[Items from a data source]
>>>>>

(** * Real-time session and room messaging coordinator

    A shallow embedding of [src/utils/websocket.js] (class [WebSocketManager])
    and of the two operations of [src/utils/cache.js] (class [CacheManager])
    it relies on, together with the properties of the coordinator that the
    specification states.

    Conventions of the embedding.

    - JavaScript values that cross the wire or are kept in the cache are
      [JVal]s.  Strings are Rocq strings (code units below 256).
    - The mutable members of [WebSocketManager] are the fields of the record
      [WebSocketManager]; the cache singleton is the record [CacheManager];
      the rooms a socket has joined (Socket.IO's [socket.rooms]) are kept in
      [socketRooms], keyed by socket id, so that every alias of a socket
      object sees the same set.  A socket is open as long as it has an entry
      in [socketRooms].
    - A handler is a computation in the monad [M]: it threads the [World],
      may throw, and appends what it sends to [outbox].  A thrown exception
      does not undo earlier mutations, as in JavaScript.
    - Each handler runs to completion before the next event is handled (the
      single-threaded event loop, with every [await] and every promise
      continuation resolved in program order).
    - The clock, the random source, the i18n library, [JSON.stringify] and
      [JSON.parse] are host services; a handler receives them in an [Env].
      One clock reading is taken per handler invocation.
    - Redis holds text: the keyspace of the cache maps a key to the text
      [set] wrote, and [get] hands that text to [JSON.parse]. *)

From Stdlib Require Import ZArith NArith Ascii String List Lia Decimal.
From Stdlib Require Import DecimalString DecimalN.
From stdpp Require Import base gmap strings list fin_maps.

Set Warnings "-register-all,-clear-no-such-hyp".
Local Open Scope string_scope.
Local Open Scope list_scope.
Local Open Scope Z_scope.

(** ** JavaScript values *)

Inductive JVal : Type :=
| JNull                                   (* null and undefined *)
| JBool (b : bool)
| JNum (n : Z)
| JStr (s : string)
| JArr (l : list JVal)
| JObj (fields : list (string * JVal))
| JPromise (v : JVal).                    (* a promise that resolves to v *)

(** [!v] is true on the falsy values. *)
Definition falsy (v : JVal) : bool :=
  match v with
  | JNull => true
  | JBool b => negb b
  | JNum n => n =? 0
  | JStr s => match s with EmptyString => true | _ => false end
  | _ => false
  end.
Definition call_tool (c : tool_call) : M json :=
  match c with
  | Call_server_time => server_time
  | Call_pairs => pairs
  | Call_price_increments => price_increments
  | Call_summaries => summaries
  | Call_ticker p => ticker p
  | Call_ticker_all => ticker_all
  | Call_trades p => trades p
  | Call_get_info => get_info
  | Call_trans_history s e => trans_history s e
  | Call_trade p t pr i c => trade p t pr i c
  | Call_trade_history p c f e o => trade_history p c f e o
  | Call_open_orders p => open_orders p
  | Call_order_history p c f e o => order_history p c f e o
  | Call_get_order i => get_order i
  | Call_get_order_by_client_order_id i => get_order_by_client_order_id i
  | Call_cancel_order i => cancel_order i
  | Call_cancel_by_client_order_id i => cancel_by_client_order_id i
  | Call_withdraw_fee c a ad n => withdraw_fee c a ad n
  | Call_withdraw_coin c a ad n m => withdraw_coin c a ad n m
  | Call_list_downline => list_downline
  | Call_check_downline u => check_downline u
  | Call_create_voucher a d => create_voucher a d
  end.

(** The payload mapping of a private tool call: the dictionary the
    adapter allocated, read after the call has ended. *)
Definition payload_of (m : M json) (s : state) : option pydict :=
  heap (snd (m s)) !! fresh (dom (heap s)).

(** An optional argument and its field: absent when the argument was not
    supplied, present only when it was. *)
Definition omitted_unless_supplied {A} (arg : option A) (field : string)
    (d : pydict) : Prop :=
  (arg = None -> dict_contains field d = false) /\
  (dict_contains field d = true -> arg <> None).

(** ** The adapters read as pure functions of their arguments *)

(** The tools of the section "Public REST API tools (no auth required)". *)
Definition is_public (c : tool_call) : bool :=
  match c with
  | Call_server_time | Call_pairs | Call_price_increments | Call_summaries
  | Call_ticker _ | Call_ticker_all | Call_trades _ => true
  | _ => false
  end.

<<<<<
>>>>>

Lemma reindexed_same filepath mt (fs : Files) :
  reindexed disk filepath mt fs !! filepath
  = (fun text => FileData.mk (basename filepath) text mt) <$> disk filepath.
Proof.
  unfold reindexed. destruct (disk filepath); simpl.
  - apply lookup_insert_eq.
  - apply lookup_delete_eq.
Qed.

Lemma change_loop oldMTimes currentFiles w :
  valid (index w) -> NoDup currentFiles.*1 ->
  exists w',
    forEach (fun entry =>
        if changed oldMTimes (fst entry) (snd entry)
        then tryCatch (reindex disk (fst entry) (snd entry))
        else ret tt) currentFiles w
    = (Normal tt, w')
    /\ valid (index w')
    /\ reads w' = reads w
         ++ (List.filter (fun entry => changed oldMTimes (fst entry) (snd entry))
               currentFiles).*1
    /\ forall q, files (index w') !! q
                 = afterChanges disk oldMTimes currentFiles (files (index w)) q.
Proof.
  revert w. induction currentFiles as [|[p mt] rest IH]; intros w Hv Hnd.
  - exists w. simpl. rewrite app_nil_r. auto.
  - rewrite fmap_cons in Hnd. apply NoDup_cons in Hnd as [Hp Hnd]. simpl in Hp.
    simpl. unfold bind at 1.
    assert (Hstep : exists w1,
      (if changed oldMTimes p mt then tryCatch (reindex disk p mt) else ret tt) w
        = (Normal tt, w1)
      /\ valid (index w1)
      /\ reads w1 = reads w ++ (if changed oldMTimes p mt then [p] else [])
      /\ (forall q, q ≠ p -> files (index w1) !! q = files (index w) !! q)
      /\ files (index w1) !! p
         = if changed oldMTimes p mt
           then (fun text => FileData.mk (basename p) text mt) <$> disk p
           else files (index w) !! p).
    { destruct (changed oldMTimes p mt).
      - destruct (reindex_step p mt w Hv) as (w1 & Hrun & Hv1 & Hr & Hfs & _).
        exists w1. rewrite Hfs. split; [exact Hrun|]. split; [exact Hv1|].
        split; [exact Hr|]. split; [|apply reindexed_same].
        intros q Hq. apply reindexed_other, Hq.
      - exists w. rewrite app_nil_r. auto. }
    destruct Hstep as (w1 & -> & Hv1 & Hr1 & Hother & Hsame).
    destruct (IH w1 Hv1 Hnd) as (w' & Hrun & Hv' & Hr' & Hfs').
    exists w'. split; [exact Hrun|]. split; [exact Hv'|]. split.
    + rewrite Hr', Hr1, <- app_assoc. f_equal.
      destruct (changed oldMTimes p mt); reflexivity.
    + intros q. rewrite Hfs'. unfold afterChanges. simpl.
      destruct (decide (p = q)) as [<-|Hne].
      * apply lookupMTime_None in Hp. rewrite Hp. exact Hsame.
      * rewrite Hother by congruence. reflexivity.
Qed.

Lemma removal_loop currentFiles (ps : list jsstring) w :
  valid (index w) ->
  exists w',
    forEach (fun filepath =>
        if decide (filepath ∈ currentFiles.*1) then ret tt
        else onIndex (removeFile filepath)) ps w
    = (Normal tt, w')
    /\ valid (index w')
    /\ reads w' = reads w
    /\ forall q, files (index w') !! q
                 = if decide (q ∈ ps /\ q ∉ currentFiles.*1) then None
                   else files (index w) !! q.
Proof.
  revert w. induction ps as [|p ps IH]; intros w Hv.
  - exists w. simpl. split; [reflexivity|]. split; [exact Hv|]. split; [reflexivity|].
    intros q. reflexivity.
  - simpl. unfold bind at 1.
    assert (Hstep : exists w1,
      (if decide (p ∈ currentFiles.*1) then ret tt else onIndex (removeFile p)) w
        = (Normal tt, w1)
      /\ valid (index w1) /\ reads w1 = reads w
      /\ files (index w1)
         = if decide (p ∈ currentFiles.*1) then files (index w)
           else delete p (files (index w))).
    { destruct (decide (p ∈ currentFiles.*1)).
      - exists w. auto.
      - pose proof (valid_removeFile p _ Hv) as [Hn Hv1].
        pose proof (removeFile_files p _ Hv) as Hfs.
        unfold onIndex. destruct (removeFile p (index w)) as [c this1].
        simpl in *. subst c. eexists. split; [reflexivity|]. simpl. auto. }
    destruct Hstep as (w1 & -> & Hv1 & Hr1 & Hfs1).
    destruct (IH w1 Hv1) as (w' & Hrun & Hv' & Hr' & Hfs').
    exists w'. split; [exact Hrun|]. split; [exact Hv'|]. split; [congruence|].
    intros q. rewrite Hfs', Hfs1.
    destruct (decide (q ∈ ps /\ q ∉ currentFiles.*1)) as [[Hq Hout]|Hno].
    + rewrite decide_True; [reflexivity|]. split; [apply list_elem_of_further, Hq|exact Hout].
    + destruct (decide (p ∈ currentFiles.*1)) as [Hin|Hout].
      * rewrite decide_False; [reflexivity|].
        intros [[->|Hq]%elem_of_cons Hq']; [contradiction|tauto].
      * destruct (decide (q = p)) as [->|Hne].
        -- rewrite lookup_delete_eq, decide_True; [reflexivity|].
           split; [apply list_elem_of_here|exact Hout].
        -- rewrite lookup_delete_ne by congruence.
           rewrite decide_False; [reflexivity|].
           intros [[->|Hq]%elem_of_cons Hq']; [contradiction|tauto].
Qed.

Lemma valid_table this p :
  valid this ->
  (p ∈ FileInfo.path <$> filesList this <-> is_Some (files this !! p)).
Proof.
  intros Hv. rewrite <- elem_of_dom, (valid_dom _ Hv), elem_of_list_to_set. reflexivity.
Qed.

<<<<<

Among the records above, a stretch begins at the line containing "(** * Real-time" and ends at the line containing "Conventions of the embedding.". Restate that stretch word for word, and nothing else.

> **RESULT OF THIS TASK**:
(** * Real-time session and room messaging coordinator

    A shallow embedding of [src/utils/websocket.js] (class [WebSocketManager])
    and of the two operations of [src/utils/cache.js] (class [CacheManager])
    it relies on, together with the properties of the coordinator that the
    specification states.

    Conventions of the embedding.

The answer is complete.